Film hitam-putih yang dibintangi Bambang Hermanto,
Dian Anggrianie, dan Tuty S. ini menceritakan ihwal seorang lelaki lurus
hati bernama Muhamad. Namun istri dan ketiga anak gadisnya terseret
kehidupan mewah. Muhamad terpuruk ketika ia berurusan dengan calon
menantunya, yang importir penyelundup. Bahkan si menantu ini berhasil
memaksanya menerima suap dan menelan uang negara. Muhamad akhirnya hidup
nista setelah dicokok sebagai koruptor.
Film di atas agaknya efektif berperan sebagai
pengingat. Dengan demikian, sedikit-banyak berhasil menghambat munculnya
korupsi dalam skala besar pada kurun itu. Tapi tahun terus berjalan, dan
orang Indonesia memasuki masa Orde Baru. Tak disangka, masa ini ternyata
mencetak cukup banyak pejabat yang pandai korupsi, meski semua konon
berjalan sangat sistematis. Namun, serapat apa pun aib itu disembunyikan,
kebusukan akan kuat tercium. Sampai akhirnya ia termanifestasikan dalam
film terkenal Si Mamad (1973).
Korupsi Kertas
Si Mamad, produksi PT Matari Film, disutradarai oleh
Sjuman Djaja. Di situ diceritakan, ketika istri Si Mamad akan melahirkan
anaknya yang ketujuh, lelaki jujur ini bingung lantaran tak memiliki
uang. Ia pun melakukan korupsi kecil-kecilan, seperti memalsukan
pembelian bon kertas di kantor tempat ia bekerja. Perbuatan ini sangat
menyiksa jiwanya, sehingga sering timbul niat untuk mengaku ke hadapan
atasannya, yang diperankan oleh Aedy Moward. Namun niat itu selalu
terhalang. Sedangkan atasannya, yang sebenarnya juga koruptor besar, tahu
perbuatan Si Mamad. Dan Si Mamad--diperankan oleh Mang Udel--dibiarkan
melakukan perbuatannya. Sekaligus dibiarkan tertindih perasaan
bersalahnya sampai ia sakit dan meninggal dunia. Film yang diinspirasi
karangan Anton Chekov ini memperoleh beberapa Piala Citra 1974.

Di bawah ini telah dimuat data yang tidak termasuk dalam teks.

(** The buffer of [l] holds [enc], unless encoding failed; then [enc] does not fit. *)
Record holding (l : LogBuffer) (enc : list Z) : Prop := {
  ho_data : len (data l) = 32768 /\ bytes_ok (data l);
  ho_cursor : exists c, cursor (record l) = cursor_at c /\ 0 <= c < 4096 /\ (encode_success (record l) = true -> len enc = 8 * c);
  ho_enc : if encode_success (record l) then exists rest, data l = enc ++ rest else 32768 <= len enc;
}.

(** The record but for the cursor and the success. *)
Definition same_record (r r' : RecordState) : Prop :=
  header r' = header r /\ raw_severity r' = raw_severity r /\ arg_size r' = arg_size r /\ current_key_size r' = current_key_size r /\
  current_header_position r' = current_header_position r /\ ended r' = ended r /\ (encode_success r' = true -> encode_success r = true).

Lemma word_add_ok c k : 0 <= c -> 0 <= k -> c + k < 4096 -> word_add (cursor_at c) k = Some (cursor_at (c + k)).
Proof.
  intros. unfold word_add, WordOffset_AssertValid, valid_offset. cbn [w_value w_capacity cursor_at]. rewrite wrap_small by (unfold fits; lia).
  rewrite (proj2 (Z.ltb_lt _ _)) by lia. by rewrite orb_true_r.
Qed.

Lemma wp_write_bytes i bs l d (Q : unit -> LogBuffer -> Prop) : wrn (data l) (8 * i) bs = Some d -> Q tt {| record := record l; data := d |} -> wp (write_bytes i bs) l Q.
Proof. intros E H. apply wp_bind, wp_gets. apply wp_bind, (wp_lift _ d); [done|]. by apply wp_modify. Qed.

Lemma unbounded_words n : 0 <= n -> n mod 8 = 0 -> FromByteOffset 8 (Unbounded n) = Some {| w_value := n / 8; w_capacity := (2 ^ 64 - 1) / 8 |}.
Proof. intros Hn H. unfold FromByteOffset, AssertAlignedTo, Unbounded. cbn [b_value]. by rewrite H. Qed.

Definition with_buffer (l : LogBuffer) (c : Z) (d : list Z) : LogBuffer :=
  {| record := {| header := header (record l); raw_severity := raw_severity (record l); arg_size := arg_size (record l); current_key_size := current_key_size (record l);
       current_header_position := current_header_position (record l); dropped_count := dropped_count (record l); cursor := cursor_at c;
       encode_success := encode_success (record l); ended := ended (record l) |}; data := d |}.

Lemma BufferWrite_ok w l c (Q : bool -> LogBuffer -> Prop) : cursor (record l) = cursor_at c -> 0 <= c < 4096 -> len (data l) = 32768 ->
  (forall d, c + 1 < 4096 -> wrn (data l) (8 * c) (le_split 8 w) = Some d -> Q true (with_buffer l (c + 1) d)) -> (4096 <= c + 1 -> Q false l) -> wp (BufferWrite [w]) l Q.
Proof.
  intros Ec Hc Hl H1 H2. apply wp_bind. eapply wp_lift; [apply (unbounded_words 8); [lia|done]|]. apply wp_bind, wp_gets. rewrite Ec.
  unfold in_bounds. cbn [w_capacity w_value cursor_at]. change (8 / 8) with 1. rewrite (wrap_small 64 (1 + c)), (Z.add_comm 1) by (unfold fits; lia).
  destruct (Z.leb_spec 4096 (c + 1)); cbn [negb]; [apply wp_ret; by apply H2|].
  destruct (wrn_is_Some (data l) (8 * c) (le_split 8 w)) as [d Ed]; [lia|rewrite len_split; lia|].
  apply wp_bind. apply wp_bind, wp_gets. rewrite Ec. apply wp_bind. eapply wp_lift; [apply (word_add_ok c 0); lia|]. cbn [w_value cursor_at]. rewrite Z.add_0_r.
  apply wp_bind, (wp_write_bytes _ _ _ d); [done|]. apply wp_ret. apply wp_bind. eapply wp_lift; [apply (word_add_ok c 1); lia|]. apply wp_bind, wp_modify, wp_ret.
  by apply H1.
Qed.

Lemma split_at (d : list Z) i n : 0 <= i -> 0 <= n -> i + n <= len d -> exists pre x rest, d = pre ++ x ++ rest /\ len pre = i /\ len x = n.
Proof.
  intros Hi Hn H. exists (take (Z.to_nat i) d), (take (Z.to_nat n) (drop (Z.to_nat i) d)), (drop (Z.to_nat n) (drop (Z.to_nat i) d)).
  rewrite !take_drop. unfold len in *. rewrite !length_take, length_drop. split; [done|]. lia.
Qed.

Lemma le_split_zero n : le_split n 0 = replicate n 0.
Proof.
  assert (H : le_bytes (replicate n 0) = 0) by (induction n as [|n IH]; [done|]; simpl; by rewrite IH).
  assert (Hb : bytes_ok (replicate n 0)) by (apply Forall_replicate; unfold byte_ok; lia). rewrite <- (le_split_bytes (replicate n 0)) at 1 by done.
  by rewrite H, length_replicate.
Qed.

(** The last word is cleared before the bytes are copied, if they do not fill it. *)
Lemma pad_last x1 xl msg : len xl = 8 -> len x1 + 8 = 8 * words (len msg) -> 0 < len msg -> len msg mod 8 <> 0 ->
  exists y, x1 ++ replicate 8 0 = y ++ replicate (Z.to_nat (8 * words (len msg) - len msg)) 0 /\ len y = len msg.
Proof.
  intros Hl H1 Hm Hne. assert (Hw := words_bound (len msg) ltac:(lia)). exists (x1 ++ replicate (Z.to_nat (len msg - len x1)) 0). split.
  - rewrite <- app_assoc. f_equal. rewrite <- replicate_add. f_equal. lia.
  - rewrite len_app. unfold len at 2. rewrite length_replicate. lia.
Qed.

Film Si Mamad senapas dengan film antikorupsi Sjuman
Djaja sebelumnya, Lewat Jam Malam (1971), produksi PT Allied Film of
Indonesia. Film ini berbicara tentang pencurian uang negara dengan
melibatkan para koruptor yang diburu para polisi yang (pada waktu itu)
masih jujur. Tokoh-tokoh film diperankan Rachmat Hidayat, Rima Melati,
Sukarno M. Noor, Rahayu Effendi, dan Sjuman Djaja sendiri. Keberanian
Sjuman Djaja mengkritik koruptor disulut oleh sejumlah puisi kritis
Rendra pada kurun itu.
Dalam sajak Pesan Pencopet kepada Pacarnya, Rendra
memang membakarnya. "Sebagai
kepala jawatan lelakimu normal / Suka disogok dan suka korupsi / Bila ia
ganti kau tipu / itu sudah jamaknya / Maling menipu maling itu
biasa...." Kita tahu, sajak ini merupakan embrio dari drama
korupsi birokrasi yang berjudul Sekda (Sekretaris Daerah), ciptaan Rendra
beberapa tahun kemudian.
Orde Baru runtuh pada Mei 1998. Keruntuhan ini
menyemburkan kekhawatiran betapa keganasan korupsi yang bermain di bawah
permukaan itu diprediksi akan terus berlangsung pada era Reformasi. Dan
kanker korupsi akan mematikan apabila tidak segera dihadang. Dari sini,
gerakan reaktif kesenian antikorupsi berhamburan muncul. Ada yang didera
perasaan pesimistis. Tapi tidak sedikit yang optimistis. Contoh yang paling
optimistis adalah ini.
Pada 28 Oktober 1998, di Solo berdiri Parsendi, atau
Partai Seni dan Dagelan Indonesia. Dalam kongresnya yang luar biasa,
Parsendi memilih Sri "Milko" Mulyati sebagai ketua umum. Sri
adalah pelawak yang peka sosial, terus terang, kampungan, buta huruf,
sekaligus mahajujur sehingga jauh dari niat korupsi. Ini selaras dengan
jiwa Parsendi yang sangat antikorupsi. Menyadari bahwa Parsendi hidup di
Indonesia, maka pada Pemilu 1999 organisasi "pulitik"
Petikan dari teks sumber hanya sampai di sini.